Nazis apologists existed across many ethnic and cultural segments of the United States population. It wasn’t only the German-Americans who sympathized with the European Nazis movement and philosophies. As well, there were many more (by the Millions) German-Americans who were not part of the ‘Bund’ movement, nor ascribe to their message.
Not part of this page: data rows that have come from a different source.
(* ===== verification/HrdConn.v ===== *)
(** * libhrd: control blocks and queue pairs (src/libhrd/hrd_conn.c)

    Creation, connection, publication and teardown of queue pairs, for the
    build with [HRD_CONNECT_IB_ATOMICS] 0.  An array that [malloc] returned
    is the list of the entries written so far. *)

From stdpp Require Import base gmap list strings numbers.
From Stdlib Require Import ZArith Lia.
From S2P Require Import Prelude Mica Verbs HrdUtil.

Record hrd_ctrl_blk : Type := Cb
  { local_hid : Z; cb_ctx : Z; port_index : Z; device_id : Z; dev_port_id : Z;
    numa_node_id : Z; cb_pd : Z;
    use_uc : Z; num_conn_qps : Z; conn_qp : list Z; conn_cq : list Z;
    conn_buf : Z; conn_buf_size : Z; conn_buf_shm_key : Z; conn_buf_mr : Z;
    num_dgram_qps : Z; dgram_qp : list Z; dgram_send_cq : list Z; dgram_recv_cq : list Z;
    dgram_buf : Z; dgram_buf_size : Z; dgram_buf_shm_key : Z; dgram_buf_mr : Z;
    cb_wc : list wc }.

Definition set_dgram (cb : hrd_ctrl_blk) (qp scq rcq : list Z) (buf mr : Z) : hrd_ctrl_blk :=
  Cb (local_hid cb) (cb_ctx cb) (port_index cb) (device_id cb) (dev_port_id cb)
     (numa_node_id cb) (cb_pd cb) (use_uc cb) (num_conn_qps cb) (conn_qp cb) (conn_cq cb)
     (conn_buf cb) (conn_buf_size cb) (conn_buf_shm_key cb) (conn_buf_mr cb)
     (num_dgram_qps cb) qp scq rcq buf (dgram_buf_size cb) (dgram_buf_shm_key cb) mr (cb_wc cb).
Definition set_conn (cb : hrd_ctrl_blk) (qp cq : list Z) (buf mr : Z) : hrd_ctrl_blk :=
  Cb (local_hid cb) (cb_ctx cb) (port_index cb) (device_id cb) (dev_port_id cb)
     (numa_node_id cb) (cb_pd cb) (use_uc cb) (num_conn_qps cb) qp cq
     buf (conn_buf_size cb) (conn_buf_shm_key cb) mr
     (num_dgram_qps cb) (dgram_qp cb) (dgram_send_cq cb) (dgram_recv_cq cb) (dgram_buf cb)
     (dgram_buf_size cb) (dgram_buf_shm_key cb) (dgram_buf_mr cb) (cb_wc cb).

(** [while (reg_size < size) reg_size += K_128]. *)
Fixpoint round_loop (fuel : nat) (reg_size size : Z) : res Z :=
  if reg_size <? size then
    match fuel with
    | O => Fault Stuck
    | S fuel => round_loop fuel (s32 (reg_size + K_128)) size
    end
  else Ok reg_size.

(** [M_1024] holds 8192 times [K_128]. *)
Definition reg_size_of (size : Z) : res Z := round_loop (Z.to_nat 8193) 0 size.

(** ** Queue pair attributes *)
Definition ud_init_attr (dev_port : Z) : qp_attr :=
  QpAttr IBV_QPS_INIT 0 dev_port HRD_DEFAULT_QKEY 0 0 0 0 0 0 0 0 0 0 0 0 0.
Definition ud_rtr_attr : qp_attr :=
  QpAttr IBV_QPS_RTR 0 0 0 0 0 0 0 0 0 0 0 0 0 0 0 0.
Definition ud_rts_attr : qp_attr :=
  QpAttr IBV_QPS_RTS 0 0 0 0 0 0 0 0 0 HRD_DEFAULT_PSN 0 0 0 0 0 0.

Definition conn_init_attr (dev_port uc : Z) : qp_attr :=
  QpAttr IBV_QPS_INIT 0 dev_port 0
    (if uc =? 1 then IBV_ACCESS_REMOTE_WRITE
     else IBV_ACCESS_REMOTE_WRITE .| IBV_ACCESS_REMOTE_READ .| IBV_ACCESS_REMOTE_ATOMIC)
    0 0 0 0 0 0 0 0 0 0 0 0.
Definition conn_rtr_attr (dev_port uc qpn lid : Z) : qp_attr :=
  QpAttr IBV_QPS_RTR 0 0 0 0 IBV_MTU_1024 qpn HRD_DEFAULT_PSN lid dev_port 0
    (if uc =? 0 then 16 else 0) (if uc =? 0 then 12 else 0) 0 0 0 0.
Definition conn_rts_attr (uc : Z) : qp_attr :=
  QpAttr IBV_QPS_RTS 0 0 0 0 0 0 0 0 0 HRD_DEFAULT_PSN
    (if uc =? 0 then 16 else 0) 0 (if uc =? 0 then 14 else 0)
    (if uc =? 0 then 7 else 0) (if uc =? 0 then 7 else 0) (if uc =? 0 then 16 else 0).

Definition rtr_flags (uc : Z) : Z :=
  let f := IBV_QP_STATE .| IBV_QP_AV .| IBV_QP_PATH_MTU .| IBV_QP_DEST_QPN .| IBV_QP_RQ_PSN in
  if uc =? 0 then f .| (IBV_QP_MAX_DEST_RD_ATOMIC .| IBV_QP_MIN_RNR_TIMER) else f.
Definition rts_flags (uc : Z) : Z :=
  let f := IBV_QP_STATE .| IBV_QP_SQ_PSN in
  if uc =? 0 then f .| (IBV_QP_TIMEOUT .| IBV_QP_RETRY_CNT .| IBV_QP_RNR_RETRY
                        .| IBV_QP_MAX_QP_RD_ATOMIC) else f.

Section Create.
Context {W : Type} `{Verbs W}.

(** One iteration of [hrd_create_dgram_qps]: the two completion queues,
    the queue pair, and whether the loop goes on ([return] when the
    transition to INIT fails). *)
Definition create_dgram_one (cb : hrd_ctrl_blk) : eff W (Z * Z * Z * bool) :=
  let* scq := ibv_create_cq (cb_ctx cb) HRD_Q_DEPTH in
  eff_assert (negb (scq =? 0)) ;*
  let* rcq := ibv_create_cq (cb_ctx cb) HRD_Q_DEPTH in
  eff_assert (negb (rcq =? 0)) ;*
  let* qp := ibv_create_qp (cb_pd cb)
    (QpInitAttr scq rcq IBV_QPT_UD HRD_Q_DEPTH HRD_Q_DEPTH 1 1 HRD_MAX_INLINE) in
  eff_assert (negb (qp =? 0)) ;*
  let* rc := ibv_modify_qp qp (ud_init_attr (dev_port_id cb))
    (IBV_QP_STATE .| IBV_QP_PKEY_INDEX .| IBV_QP_PORT .| IBV_QP_QKEY) in
  if negb (rc =? 0) then eff_ret (scq, rcq, qp, false)
  else
    let* rc := ibv_modify_qp qp ud_rtr_attr IBV_QP_STATE in
    exit_if (negb (rc =? 0)) (-1) ;*
    let* rc := ibv_modify_qp qp ud_rts_attr (IBV_QP_STATE .| IBV_QP_SQ_PSN) in
    exit_if (negb (rc =? 0)) (-1) ;*
    eff_ret (scq, rcq, qp, true).

Fixpoint dgram_loop (n : nat) (cb : hrd_ctrl_blk) : eff W (list (Z * Z * Z)) :=
  match n with
  | O => eff_ret []
  | S n =>
      let* (x, go_on) := create_dgram_one cb in
      if go_on : bool then
        let* xs := dgram_loop n cb in
        eff_ret (x :: xs)
      else eff_ret [x]
  end.

Definition hrd_create_dgram_qps (cb : hrd_ctrl_blk) : eff W (list (Z * Z * Z)) :=
  eff_assert (negb (cb_pd cb =? 0) && negb (cb_ctx cb =? 0)) ;*
  eff_assert ((1 <=? num_dgram_qps cb) && (1 <=? dev_port_id cb)) ;*
  dgram_loop (Z.to_nat (num_dgram_qps cb)) cb.

Definition create_conn_one (cb : hrd_ctrl_blk) : eff W (Z * Z) :=
  let* cq := ibv_create_cq (cb_ctx cb) HRD_Q_DEPTH in
  eff_assert (negb (cq =? 0)) ;*
  let* qp := ibv_create_qp (cb_pd cb)
    (QpInitAttr cq cq (if use_uc cb =? 1 then IBV_QPT_UC else IBV_QPT_RC)
       HRD_Q_DEPTH 1 1 1 HRD_MAX_INLINE) in
  eff_assert (negb (qp =? 0)) ;*
  let* rc := ibv_modify_qp qp (conn_init_attr (dev_port_id cb) (use_uc cb))
    (IBV_QP_STATE .| IBV_QP_PKEY_INDEX .| IBV_QP_PORT .| IBV_QP_ACCESS_FLAGS) in
  exit_if (negb (rc =? 0)) (-1) ;*
  eff_ret (cq, qp).

Fixpoint conn_loop (n : nat) (cb : hrd_ctrl_blk) : eff W (list (Z * Z)) :=
  match n with
  | O => eff_ret []
  | S n =>
      let* x := create_conn_one cb in
      let* xs := conn_loop n cb in
      eff_ret (x :: xs)
  end.

Definition hrd_create_conn_qps (cb : hrd_ctrl_blk) : eff W (list (Z * Z)) :=
  eff_assert (negb (cb_pd cb =? 0) && negb (cb_ctx cb =? 0)) ;*
  eff_assert ((1 <=? num_conn_qps cb) && (1 <=? dev_port_id cb)) ;*
  conn_loop (Z.to_nat (num_conn_qps cb)) cb.

(** [qpn] and [lid] are the fields of [remote_qp_attr]. *)
Definition hrd_connect_qp (cb : hrd_ctrl_blk) (n qpn lid : Z) : eff W unit :=
  eff_assert ((0 <=? n) && (n <? num_conn_qps cb)) ;*
  match conn_qp cb !! Z.to_nat n with
  | None => eff_fault OutOfBounds
  | Some qp =>
      eff_assert (negb (qp =? 0)) ;*
      eff_assert (1 <=? dev_port_id cb) ;*
      let* rc := ibv_modify_qp qp (conn_rtr_attr (dev_port_id cb) (use_uc cb) qpn lid)
                   (rtr_flags (use_uc cb)) in
      eff_assert (rc =? 0) ;*
      let* rc := ibv_modify_qp qp (conn_rts_attr (use_uc cb)) (rts_flags (use_uc cb)) in
      eff_assert (rc =? 0)
  end.
End Create.

(** ** Control block *)
Section CtrlBlk.
Context {W : Type} `{Verbs W, Shm W}.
However, the visuals were associated with the German-Americans, because the Nazis were of German political origins.
And in the mid-1930’s, it was accepted by many in the United States, as a step towards a new world order, culminating with the founding of the German-American Bund.
The founder was Fritz Julius Kuhn who emulated the political statements of Nazi party and Adolf Hitler. His vision was of a New Germany in the United States and beyond.
However, the organization was dissolved (after an investigation conducted by then Mayor of NYC, Fiorello La Guardia) in 1941, after the conviction and imprisonment of Kuhn (embezzlement) in 1939.
In this film, at the height of Nazi support, the group demonstrated their numbers at the, then, biggest stage in the world – Madison Square Garden in NYC. Protests were apparent, contention was thick, and it divided many who saw and read about the event.
“In 1939, the German American Bund organized a rally of 20,000 Nazi supporters at Madison Square Garden in New York City. When Academy Award-nominated documentarian Marshall Curry stumbled upon footage of the event in historical archives, he was flabbergasted. Together with Field of Vision, he decided to present the footage as a cautionary tale to Americans.”